- _Activity_:
Below is a listing from which only part is wanted; return exactly the lines from the one with "- [Shutdown_load]: at" up to and including the one with "engines := <[r".

- _Listed records_:
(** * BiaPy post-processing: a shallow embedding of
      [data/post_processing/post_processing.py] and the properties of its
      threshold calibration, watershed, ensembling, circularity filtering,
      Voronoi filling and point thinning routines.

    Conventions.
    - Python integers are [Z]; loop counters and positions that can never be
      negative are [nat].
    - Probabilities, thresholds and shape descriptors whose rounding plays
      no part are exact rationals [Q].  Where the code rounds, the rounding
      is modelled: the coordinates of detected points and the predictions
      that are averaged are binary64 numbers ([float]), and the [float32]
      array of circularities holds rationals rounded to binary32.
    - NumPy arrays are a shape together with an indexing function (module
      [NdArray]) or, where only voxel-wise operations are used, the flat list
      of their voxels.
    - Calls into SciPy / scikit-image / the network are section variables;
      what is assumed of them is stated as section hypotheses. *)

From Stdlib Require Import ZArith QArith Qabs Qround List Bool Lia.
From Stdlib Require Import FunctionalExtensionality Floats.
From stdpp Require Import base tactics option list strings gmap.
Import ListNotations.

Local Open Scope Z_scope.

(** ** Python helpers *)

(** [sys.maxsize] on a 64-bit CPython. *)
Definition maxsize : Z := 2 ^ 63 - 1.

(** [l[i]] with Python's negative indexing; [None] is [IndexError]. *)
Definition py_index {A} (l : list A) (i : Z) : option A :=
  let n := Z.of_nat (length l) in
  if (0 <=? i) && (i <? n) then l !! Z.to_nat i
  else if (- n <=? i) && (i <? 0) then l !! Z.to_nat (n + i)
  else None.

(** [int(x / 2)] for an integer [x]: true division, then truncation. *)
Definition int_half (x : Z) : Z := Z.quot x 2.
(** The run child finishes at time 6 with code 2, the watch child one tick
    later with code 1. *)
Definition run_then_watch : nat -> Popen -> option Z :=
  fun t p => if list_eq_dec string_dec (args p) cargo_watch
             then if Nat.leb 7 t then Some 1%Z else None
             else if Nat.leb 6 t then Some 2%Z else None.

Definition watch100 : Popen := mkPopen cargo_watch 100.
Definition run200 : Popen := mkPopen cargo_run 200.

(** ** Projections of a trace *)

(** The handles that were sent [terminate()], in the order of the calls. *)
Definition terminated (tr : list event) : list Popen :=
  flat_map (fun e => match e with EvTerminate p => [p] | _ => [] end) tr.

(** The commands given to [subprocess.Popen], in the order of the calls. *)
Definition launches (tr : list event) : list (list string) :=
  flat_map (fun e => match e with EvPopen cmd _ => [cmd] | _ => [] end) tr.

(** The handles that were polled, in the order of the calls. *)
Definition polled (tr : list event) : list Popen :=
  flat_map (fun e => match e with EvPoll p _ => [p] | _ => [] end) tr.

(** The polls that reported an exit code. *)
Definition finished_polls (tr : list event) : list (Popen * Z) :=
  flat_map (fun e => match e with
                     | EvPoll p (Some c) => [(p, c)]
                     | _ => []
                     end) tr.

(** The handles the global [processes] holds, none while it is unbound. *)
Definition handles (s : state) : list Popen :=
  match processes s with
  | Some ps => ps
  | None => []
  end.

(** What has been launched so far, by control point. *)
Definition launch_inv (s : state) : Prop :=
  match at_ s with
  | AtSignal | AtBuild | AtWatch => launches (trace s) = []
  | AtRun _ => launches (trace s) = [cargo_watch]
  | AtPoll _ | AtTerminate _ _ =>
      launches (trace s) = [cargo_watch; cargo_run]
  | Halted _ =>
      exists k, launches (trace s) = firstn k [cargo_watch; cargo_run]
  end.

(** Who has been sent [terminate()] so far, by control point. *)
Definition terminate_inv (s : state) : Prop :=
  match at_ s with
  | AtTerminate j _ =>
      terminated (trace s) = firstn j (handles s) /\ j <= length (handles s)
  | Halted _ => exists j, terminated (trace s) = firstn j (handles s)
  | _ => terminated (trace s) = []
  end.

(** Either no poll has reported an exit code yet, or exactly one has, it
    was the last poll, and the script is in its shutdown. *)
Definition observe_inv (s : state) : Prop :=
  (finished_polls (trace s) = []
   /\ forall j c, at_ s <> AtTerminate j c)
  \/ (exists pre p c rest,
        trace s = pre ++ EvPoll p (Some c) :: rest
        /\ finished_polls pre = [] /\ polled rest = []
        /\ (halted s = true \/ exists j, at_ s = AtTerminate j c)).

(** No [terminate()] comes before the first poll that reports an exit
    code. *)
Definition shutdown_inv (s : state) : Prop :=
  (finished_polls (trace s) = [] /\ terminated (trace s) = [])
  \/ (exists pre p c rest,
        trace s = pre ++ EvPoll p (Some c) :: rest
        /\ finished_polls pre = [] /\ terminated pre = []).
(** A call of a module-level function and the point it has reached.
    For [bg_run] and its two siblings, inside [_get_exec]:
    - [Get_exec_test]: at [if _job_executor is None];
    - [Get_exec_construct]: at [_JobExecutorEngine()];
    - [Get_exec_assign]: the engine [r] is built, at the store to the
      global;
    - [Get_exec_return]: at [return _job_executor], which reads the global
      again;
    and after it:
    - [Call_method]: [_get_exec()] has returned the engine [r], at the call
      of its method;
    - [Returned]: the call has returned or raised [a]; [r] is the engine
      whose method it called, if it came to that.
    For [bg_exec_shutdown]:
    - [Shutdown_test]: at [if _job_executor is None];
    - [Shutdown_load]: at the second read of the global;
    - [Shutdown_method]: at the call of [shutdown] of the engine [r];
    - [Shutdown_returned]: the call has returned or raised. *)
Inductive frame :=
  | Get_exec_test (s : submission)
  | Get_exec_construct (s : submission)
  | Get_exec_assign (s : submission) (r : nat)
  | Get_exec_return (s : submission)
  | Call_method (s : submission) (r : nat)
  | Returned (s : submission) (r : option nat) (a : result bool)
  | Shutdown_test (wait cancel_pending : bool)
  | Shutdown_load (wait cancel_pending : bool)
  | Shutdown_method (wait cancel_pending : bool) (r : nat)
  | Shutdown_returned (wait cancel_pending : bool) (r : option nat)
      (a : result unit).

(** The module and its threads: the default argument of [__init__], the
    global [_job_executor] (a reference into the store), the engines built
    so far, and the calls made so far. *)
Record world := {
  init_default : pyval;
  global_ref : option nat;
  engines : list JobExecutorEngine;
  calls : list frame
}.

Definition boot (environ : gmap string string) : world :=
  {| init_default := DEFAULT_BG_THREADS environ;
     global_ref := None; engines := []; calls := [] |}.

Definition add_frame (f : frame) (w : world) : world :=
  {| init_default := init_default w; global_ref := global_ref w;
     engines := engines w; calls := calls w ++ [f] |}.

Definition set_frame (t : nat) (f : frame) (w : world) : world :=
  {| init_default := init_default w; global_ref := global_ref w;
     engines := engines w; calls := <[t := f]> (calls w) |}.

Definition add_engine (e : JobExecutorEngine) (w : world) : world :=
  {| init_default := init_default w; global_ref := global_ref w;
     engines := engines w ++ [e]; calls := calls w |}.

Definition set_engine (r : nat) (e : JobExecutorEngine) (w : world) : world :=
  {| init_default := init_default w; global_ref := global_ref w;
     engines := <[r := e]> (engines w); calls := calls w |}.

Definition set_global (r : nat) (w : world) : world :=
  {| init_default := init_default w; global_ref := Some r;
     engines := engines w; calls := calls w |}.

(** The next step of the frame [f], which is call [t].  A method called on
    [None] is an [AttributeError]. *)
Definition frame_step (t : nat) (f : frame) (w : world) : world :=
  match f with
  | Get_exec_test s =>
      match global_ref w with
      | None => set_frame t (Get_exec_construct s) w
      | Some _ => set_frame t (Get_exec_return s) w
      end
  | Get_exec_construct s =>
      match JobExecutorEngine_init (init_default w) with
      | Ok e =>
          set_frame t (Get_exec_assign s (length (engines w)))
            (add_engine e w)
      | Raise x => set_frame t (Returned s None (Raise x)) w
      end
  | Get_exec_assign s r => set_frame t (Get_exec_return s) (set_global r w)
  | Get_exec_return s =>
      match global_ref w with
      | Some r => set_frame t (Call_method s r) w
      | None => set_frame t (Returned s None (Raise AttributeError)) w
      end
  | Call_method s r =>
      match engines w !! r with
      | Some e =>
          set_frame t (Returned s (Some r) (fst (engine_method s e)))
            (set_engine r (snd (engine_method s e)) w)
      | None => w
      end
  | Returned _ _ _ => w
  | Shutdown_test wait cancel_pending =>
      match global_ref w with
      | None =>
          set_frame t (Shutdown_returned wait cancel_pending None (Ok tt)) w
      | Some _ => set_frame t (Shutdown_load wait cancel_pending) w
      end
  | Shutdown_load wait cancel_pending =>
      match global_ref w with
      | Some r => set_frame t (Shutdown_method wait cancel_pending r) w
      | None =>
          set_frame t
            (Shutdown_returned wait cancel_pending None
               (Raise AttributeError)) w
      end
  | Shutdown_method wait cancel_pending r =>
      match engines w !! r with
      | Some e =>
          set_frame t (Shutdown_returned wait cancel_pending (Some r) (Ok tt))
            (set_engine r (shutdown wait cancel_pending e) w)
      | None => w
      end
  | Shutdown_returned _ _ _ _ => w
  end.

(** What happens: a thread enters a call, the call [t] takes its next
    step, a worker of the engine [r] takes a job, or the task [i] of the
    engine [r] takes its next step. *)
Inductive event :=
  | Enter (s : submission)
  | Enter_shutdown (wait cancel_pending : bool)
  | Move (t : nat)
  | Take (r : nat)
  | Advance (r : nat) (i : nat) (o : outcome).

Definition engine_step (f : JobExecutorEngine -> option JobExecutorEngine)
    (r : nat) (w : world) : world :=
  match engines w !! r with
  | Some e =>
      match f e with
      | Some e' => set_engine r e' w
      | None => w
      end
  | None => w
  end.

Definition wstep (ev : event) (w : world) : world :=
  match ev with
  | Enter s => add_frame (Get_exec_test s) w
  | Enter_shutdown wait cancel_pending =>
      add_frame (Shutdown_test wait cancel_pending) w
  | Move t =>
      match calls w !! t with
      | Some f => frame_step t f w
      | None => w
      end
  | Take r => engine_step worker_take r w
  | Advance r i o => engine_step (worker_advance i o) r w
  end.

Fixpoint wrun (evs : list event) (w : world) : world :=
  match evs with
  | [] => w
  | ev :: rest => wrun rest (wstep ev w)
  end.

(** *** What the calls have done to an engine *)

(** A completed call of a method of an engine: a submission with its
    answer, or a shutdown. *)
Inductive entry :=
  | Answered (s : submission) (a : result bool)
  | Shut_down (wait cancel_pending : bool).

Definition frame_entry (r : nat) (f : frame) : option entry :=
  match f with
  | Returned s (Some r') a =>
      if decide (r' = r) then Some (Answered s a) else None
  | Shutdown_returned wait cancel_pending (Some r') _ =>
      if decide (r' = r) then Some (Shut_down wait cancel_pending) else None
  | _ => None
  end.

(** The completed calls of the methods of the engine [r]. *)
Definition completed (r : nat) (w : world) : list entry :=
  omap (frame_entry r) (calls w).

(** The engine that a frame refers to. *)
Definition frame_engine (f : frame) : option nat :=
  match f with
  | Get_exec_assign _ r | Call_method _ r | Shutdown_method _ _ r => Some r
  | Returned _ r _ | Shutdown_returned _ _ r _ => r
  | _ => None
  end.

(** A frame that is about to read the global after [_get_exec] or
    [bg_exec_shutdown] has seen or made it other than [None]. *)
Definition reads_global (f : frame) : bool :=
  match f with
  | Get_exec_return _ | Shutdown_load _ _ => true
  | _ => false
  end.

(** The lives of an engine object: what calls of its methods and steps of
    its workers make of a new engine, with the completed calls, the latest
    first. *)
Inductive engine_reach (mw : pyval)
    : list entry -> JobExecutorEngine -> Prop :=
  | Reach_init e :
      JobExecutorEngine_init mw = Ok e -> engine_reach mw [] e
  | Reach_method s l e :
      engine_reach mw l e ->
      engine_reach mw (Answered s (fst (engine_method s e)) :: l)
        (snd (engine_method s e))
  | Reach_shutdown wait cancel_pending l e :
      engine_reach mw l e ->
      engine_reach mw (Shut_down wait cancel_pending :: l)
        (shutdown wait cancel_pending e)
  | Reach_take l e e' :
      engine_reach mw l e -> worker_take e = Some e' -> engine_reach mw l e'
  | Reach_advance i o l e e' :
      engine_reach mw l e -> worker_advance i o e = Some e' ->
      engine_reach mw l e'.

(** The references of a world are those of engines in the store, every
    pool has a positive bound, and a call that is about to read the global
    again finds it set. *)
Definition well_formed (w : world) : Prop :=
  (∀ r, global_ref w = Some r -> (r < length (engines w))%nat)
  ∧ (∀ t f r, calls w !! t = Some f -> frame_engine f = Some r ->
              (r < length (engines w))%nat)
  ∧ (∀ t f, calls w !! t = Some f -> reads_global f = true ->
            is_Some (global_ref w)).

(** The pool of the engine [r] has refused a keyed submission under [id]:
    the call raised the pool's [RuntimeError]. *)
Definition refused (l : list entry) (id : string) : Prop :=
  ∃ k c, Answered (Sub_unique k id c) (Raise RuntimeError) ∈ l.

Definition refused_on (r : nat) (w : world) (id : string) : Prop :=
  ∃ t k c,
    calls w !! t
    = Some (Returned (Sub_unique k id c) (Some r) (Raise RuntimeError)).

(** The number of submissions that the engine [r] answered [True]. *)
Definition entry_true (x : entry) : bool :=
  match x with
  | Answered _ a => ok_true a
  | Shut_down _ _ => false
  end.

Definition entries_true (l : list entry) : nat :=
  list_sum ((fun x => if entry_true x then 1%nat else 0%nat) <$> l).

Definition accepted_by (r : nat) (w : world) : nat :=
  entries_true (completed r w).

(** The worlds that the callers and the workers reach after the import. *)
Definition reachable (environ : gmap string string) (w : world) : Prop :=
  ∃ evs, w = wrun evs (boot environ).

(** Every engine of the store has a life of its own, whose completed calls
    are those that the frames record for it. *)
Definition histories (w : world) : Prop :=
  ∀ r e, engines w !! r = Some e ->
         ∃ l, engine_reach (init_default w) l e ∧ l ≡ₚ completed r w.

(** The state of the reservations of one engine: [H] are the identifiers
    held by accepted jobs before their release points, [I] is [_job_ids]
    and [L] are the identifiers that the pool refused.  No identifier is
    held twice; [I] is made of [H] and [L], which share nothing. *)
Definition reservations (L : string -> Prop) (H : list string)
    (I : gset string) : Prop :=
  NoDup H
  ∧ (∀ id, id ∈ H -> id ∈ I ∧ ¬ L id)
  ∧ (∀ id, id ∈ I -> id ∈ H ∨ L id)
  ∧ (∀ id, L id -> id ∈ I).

- _Solution for this problem_:
    - [Shutdown_load]: at the second read of the global;
    - [Shutdown_method]: at the call of [shutdown] of the engine [r];
    - [Shutdown_returned]: the call has returned or raised. *)
Inductive frame :=
  | Get_exec_test (s : submission)
  | Get_exec_construct (s : submission)
  | Get_exec_assign (s : submission) (r : nat)
  | Get_exec_return (s : submission)
  | Call_method (s : submission) (r : nat)
  | Returned (s : submission) (r : option nat) (a : result bool)
  | Shutdown_test (wait cancel_pending : bool)
  | Shutdown_load (wait cancel_pending : bool)
  | Shutdown_method (wait cancel_pending : bool) (r : nat)
  | Shutdown_returned (wait cancel_pending : bool) (r : option nat)
      (a : result unit).

(** The module and its threads: the default argument of [__init__], the
    global [_job_executor] (a reference into the store), the engines built
    so far, and the calls made so far. *)
Record world := {
  init_default : pyval;
  global_ref : option nat;
  engines : list JobExecutorEngine;
  calls : list frame
}.

Definition boot (environ : gmap string string) : world :=
  {| init_default := DEFAULT_BG_THREADS environ;
     global_ref := None; engines := []; calls := [] |}.

Definition add_frame (f : frame) (w : world) : world :=
  {| init_default := init_default w; global_ref := global_ref w;
     engines := engines w; calls := calls w ++ [f] |}.

Definition set_frame (t : nat) (f : frame) (w : world) : world :=
  {| init_default := init_default w; global_ref := global_ref w;
     engines := engines w; calls := <[t := f]> (calls w) |}.

Definition add_engine (e : JobExecutorEngine) (w : world) : world :=
  {| init_default := init_default w; global_ref := global_ref w;
     engines := engines w ++ [e]; calls := calls w |}.

Definition set_engine (r : nat) (e : JobExecutorEngine) (w : world) : world :=
  {| init_default := init_default w; global_ref := global_ref w;
     engines := <[r := e]> (engines w); calls := calls w |}.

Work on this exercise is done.